The project’s purpose is to predict the number of COVID-19 cases in South Korea with SIR modeling.
SIR modeling takes in dynamics of the COVID-19 outbreak as parameters and that is where the acronym is derived from. Those parameters are Susceptibles, Infected, and Recovered for a given time.
Data Set
We are using time series data from the GitHub datasets repository. The data has been cleaned and normalized for public use. The data is sourced from the team at Johns Hopkins University Center for Systems Science and Engineering (CSSE) who have been maintaining and collecting data from around the world.
Relevant Links:
https://github.com/datasets/covid-19
https://github.com/CSSEGISandData/COVID-19
# Loading Libraries
library('ggplot2')
library('deSolve')
library('EpiDynamics')
library('dplyr')
# Reading Data
df <- read.csv("time-series-19-covid-combined.csv", header = TRUE, sep =",")
Exploratory Data Analysis
We filtered the data for only South Korea and visualize the cumulative total of cases since January 22, 2020.
# Group the data by Country and Date
covidFilterData <- df %>%
dplyr::filter(Country.Region %in% c("Korea, South")) %>%
group_by(Date, Country.Region) %>%
summarise(Confirmed = sum(Confirmed), Deaths = sum(Deaths))

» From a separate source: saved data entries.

Definition print_layer_async : string -> Series -> RowIO -> coro outcome :=
    layer_coro MsgCsvError.

Definition supervised_mode (env : Env) : M unit :=
    supervised_mode_sync (print_layer env) PromptChoiceMulti.

Definition automatic_mode_async (env : Env) : M unit :=
    automatic_mode_gather env MsgCsvError.

Definition run (env : Env) (csv_file : string) : M unit :=
    run_with env (supervised_mode env) (automatic_mode_async env) csv_file.
End Multi.

(** ** smart_driver.py *)
Module Smart.
Definition fetch_layer_supervised : string -> Series -> RowIO -> coro outcome :=
    layer_coro MsgHasCsvError.

Definition print_layer (env : Env) : nat -> Series -> M unit :=
    print_layer_sync env any_exception MsgNoImage.

Definition automatic_mode_async (env : Env) : M unit :=
    automatic_mode_gather env MsgHasCsvError.

  (** *** The prefetching supervised mode, as a transition system

      The local variables of [supervised_mode_async], and where control is:
      in the initial prefetch loop, at the head of the consumer loop, past the
      prompt (about to retrieve), in the refill loop, or out of the method. *)
Inductive control : Type :=
  | InitialPrefetch
  | LoopHead
  | Retrieve
  | Refill
  | Finished (st : status unit).

Record locals : Type := {
    max_prefetch : nat;
    initial_prefetch : nat;
    prefetched : gmap nat nat;       (* layer index to task id *)
    n_layers : nat;                  (* the local [total_layers] *)
    next_index_to_prefetch : nat;
    current_index : nat;
    pc : control
  }.

Definition goto (c : control) (l : locals) : locals :=
    {| max_prefetch := max_prefetch l; initial_prefetch := initial_prefetch l;
       prefetched := prefetched l; n_layers := n_layers l;
       next_index_to_prefetch := next_index_to_prefetch l;
       current_index := current_index l; pc := c |}.

  (** The body shared by the two prefetch loops:
      [layer = iloc[next]; task = create_task(..); prefetched[next] = task;
       next += 1]. *)
Definition launch (env : Env) (l : locals) : M locals :=
    let i := next_index_to_prefetch l in
    do layer <- iloc i;
    do p <- get_self;
    do task <- create_task i
                 (fetch_layer_supervised (output_folder p) layer (row_io env i));
    ret {| max_prefetch := max_prefetch l; initial_prefetch := initial_prefetch l;
           prefetched := <[i := task]> (prefetched l); n_layers := n_layers l;
           next_index_to_prefetch := i + 1;
           current_index := current_index l; pc := pc l |}.

  (** Lines 130-149: retrieve the result for [current_index], fold it into
      the counters, drop it from the store, advance. *)
Definition retrieve (l : locals) : M locals :=
    let i := current_index l in
    do store <-
      match prefetched l !! i with
      | Some task =>
          do result <-
            try_except (await_task task) any_exception
              (fun e =>
                 do layer <- iloc i;
                 ret (series_get layer "Layer Number" (PStr "unknown"), false,
                      Some ("Error: " +:+ exn_msg e)))
              ret;
          let '(layer_number, success, error) := result in
          (if (success : bool) then
             print (MsgPrefetched layer_number) ;;
             incr_successful
           else
             print (MsgFailed layer_number error) ;;
             incr_failed ;;
             log_error ("Layer " +:+ py_str layer_number +:+ ": " +:+ fmt_opt error)) ;;
          ret (delete i (prefetched l))
      | None =>
          print (MsgNoPrefetched i) ;;
          ret (prefetched l)
      end;
    ret {| max_prefetch := max_prefetch l; initial_prefetch := initial_prefetch l;
           prefetched := store; n_layers := n_layers l;
           next_index_to_prefetch := next_index_to_prefetch l;
           current_index := i + 1; pc := Refill |}.

Definition step_body (env : Env) (l : locals) : M locals :=
    match pc l with
    | InitialPrefetch =>
        if (next_index_to_prefetch l <? n_layers l)
           && (size (prefetched l) <? initial_prefetch l)
        then launch env l
        else ret (goto LoopHead l)
    | LoopHead =>
        if current_index l <? n_layers l then
          do user_input <- run_in_executor_input (PromptProcess (current_index l));
          if String.eqb (lower (strip user_input)) "q" then
            print MsgAborted ;;
            ret (goto (Finished (Normal tt)) l)       (* break *)
          else ret (goto Retrieve l)
        else ret (goto (Finished (Normal tt)) l)
    | Retrieve => retrieve l
    | Refill =>
        if (next_index_to_prefetch l <? n_layers l)
           && (size (prefetched l) <? max_prefetch l)
        then launch env l
        else ret (goto LoopHead l)
    | Finished _ => ret l
    end.

  (** One transition; an exit or an uncaught exception leaves the method. *)
Definition step (env : Env) (c : machine * locals) : machine * locals :=
    let '(m, l) := c in
    match pc l with
    | Finished _ => c
    | _ =>
        match step_body env l m with
        | (Normal l', m') => (m', l')
        | (SysExit code, m') => (m', goto (Finished (SysExit code)) l)
        | (Uncaught e, m') => (m', goto (Finished (Uncaught e)) l)
        end
    end.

# visualize confirmed cases by date
ggplot(data = covidFilterData, aes(x = as.Date(covidFilterData$Date, "%Y-%m-%d"), y = Confirmed, group = Country.Region)) +
geom_line(aes(color = Country.Region)) +
labs(x = 'Date', y = 'Cumulative Total') +
geom_point(aes(color=Country.Region))+
ggtitle("Covid-19 Confirmed Cases by Date")+
scale_y_continuous(labels=scales::number_format(scale=.001, suffix="K")) +
scale_x_date(date_labels="%m-%d", date_breaks="1 week", limits=as.Date(c('2020-01-22', '2020-04-17'))) +
theme(axis.text.x = element_text(angle = 45, hjust = 1))
Compiling the SIR Model
We estimated South Korea’s population and compiled the SIR model to take time
, state
, and parameters
(estimates of the avgContacts
and recoverRate
) as inputs. The SIR model estimates the number of cases of Susceptibles, Infected, and Recovered for a given time. avgContacts
is the average number of people contacts per person and recoverRate
is the recovery rate. We calculate avgContacts
and recoverRate
by minimizing the Residual Sum of Squares.
# South Korea population
p <- 51178579
SK <- subset(df, Country.Region == "Korea, South")

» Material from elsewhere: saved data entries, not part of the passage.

(** * Patsy: stateful-transform scheduling and token-level code analysis

    A shallow embedding of [patsy/eval.py]: the layered variable lookup
    ([VarLookupDict]), the token annotator ([annotated_tokens]), the call
    rewriter ([replace_bare_funcalls]), the call capturer
    ([_FuncallCapturer], [capture_obj_method_calls]) and the pass scheduler
    and streaming protocol of [EvalFactor].

    Python dictionaries with string keys are [gmap string _], Python sets of
    names are [gset string], exceptions are an explicit error type. *)

From Stdlib Require Import ZArith Ascii String.
From stdpp Require Import gmap strings list fin_maps fin_sets pretty.

#[local] Set Warnings "-register-all,-clear-no-such-hyp".

(** ** Exceptions and results *)

(** The exceptions the embedded code can raise. *)
Inductive exn : Type :=
  | PatsyError (msg : string)
  | NameError (name : string)
  | KeyError (key : string)
  | IndexError
  | AssertionError
  | AttributeError (name : string)
  | SyntaxError
  | TypeError
  | ValueError.

(** What running a piece of code gives: a value, an exception, or
    [Unfinished] when the bounded model of a [while] loop or of a recursion
    was given too few steps. *)
Inductive result (A : Type) : Type :=
  | Ok (a : A)
  | Raise (e : exn)
  | Unfinished.
Arguments Ok {A} a.
Arguments Raise {A} e.
Arguments Unfinished {A}.
(** The store satisfies the schema and the sequences are ahead
    ([store_ok]), and section names and id numbers are unique as well. *)
Definition well_formed (d : db) : Prop :=
  store_ok d /\ NoDup (map section_name (sections d)) /\ NoDup (id_numbers d).

(* ===================================================================== *)
(** ** GET /api/attendance: the query text and its parameters *)
(* ===================================================================== *)

(** The template literal of lines 192-207. *)
Definition attendance_select : string :=
"
      SELECT 
        a.attendance_id,
        a.timestamp,
        p.name,
        p.id_number,
        p.rfid_tag,
        s.section_name,
        c.room_number
      FROM attendance a
      JOIN persons p ON a.person_id = p.person_id
      LEFT JOIN student_sections ss ON p.person_id = ss.person_id
      LEFT JOIN sections s ON ss.section_id = s.section_id
      LEFT JOIN classrooms c ON a.classroom_id = c.classroom_id
      WHERE 1=1
    ".

(** The state of the builder: [query], [params] and [paramCount]. *)
Record builder := mkBuilder {
  b_query : string;
  b_params : list string;
  b_count : nat
}.

(** [if (v) { query += ` AND col = $${paramCount}`; params.push(v);
    paramCount++; }] for a value of the query string. *)
Definition add_filter (col : string) (v : option string) (b : builder) : builder :=
  if truthy_field v then
    mkBuilder (b_query b ++ " AND " ++ col ++ " = $" ++ decimal (b_count b))
              (b_params b ++ [field v])
              (S (b_count b))
  else b.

colnames(SK)[6] <- "cases"
SK$Date <- as.Date(SK$Date)
# SIR Model
SIR <- function(time, state, parameters) {
par <- as.list(c(state, parameters))
with(par, {
dS <- -avgContacts/p * I * S
dI <- avgContacts/p * I * S - recoverRate * I
dR <- recoverRate * I
list(c(dS, dI, dR))
})
}
# Number of Confirmed COVID-19 Cases
infected <- as.integer(SK$cases)
time <- 1:length(infected)
init <- c(S = p-infected[1], I = infected[1], R = 0)
# Residual Sum of Squares
library(deSolve)
RSS <- function(parameters) {
names(parameters) <- c("avgContacts", "recoverRate")
out <- ode(y = init, times = time, func = SIR, parms = parameters)
fit <- out[ , 3]
sum((infected - fit)^2)
}
Training the SIR Model
Training the SIR model by using R’s optim function to optimize the parameters and finding estimates for avgContacts
and recoverRate
.
# Initializing the Optimizer
opt <- optim(c(0.5, 0.5), RSS, method = "L-BFGS-B", lower = c(0, 0), upper = c(1, 1))
# Estimating avgContacts and recoverRate Parameters
opt_par <- setNames(opt$par, c("avgContacts", "recoverRate"))
Fitting the Model and Graphing Predictions
We fit the model with our current data and predict values for 160 days. From the first graph below, it is estimated that the majority of the South Korean population, around 50 million, are susceptible until the 100 days mark. The number of susceptible people begin to decline after 100 days and the number of people in recovery begin to incline after 100 days.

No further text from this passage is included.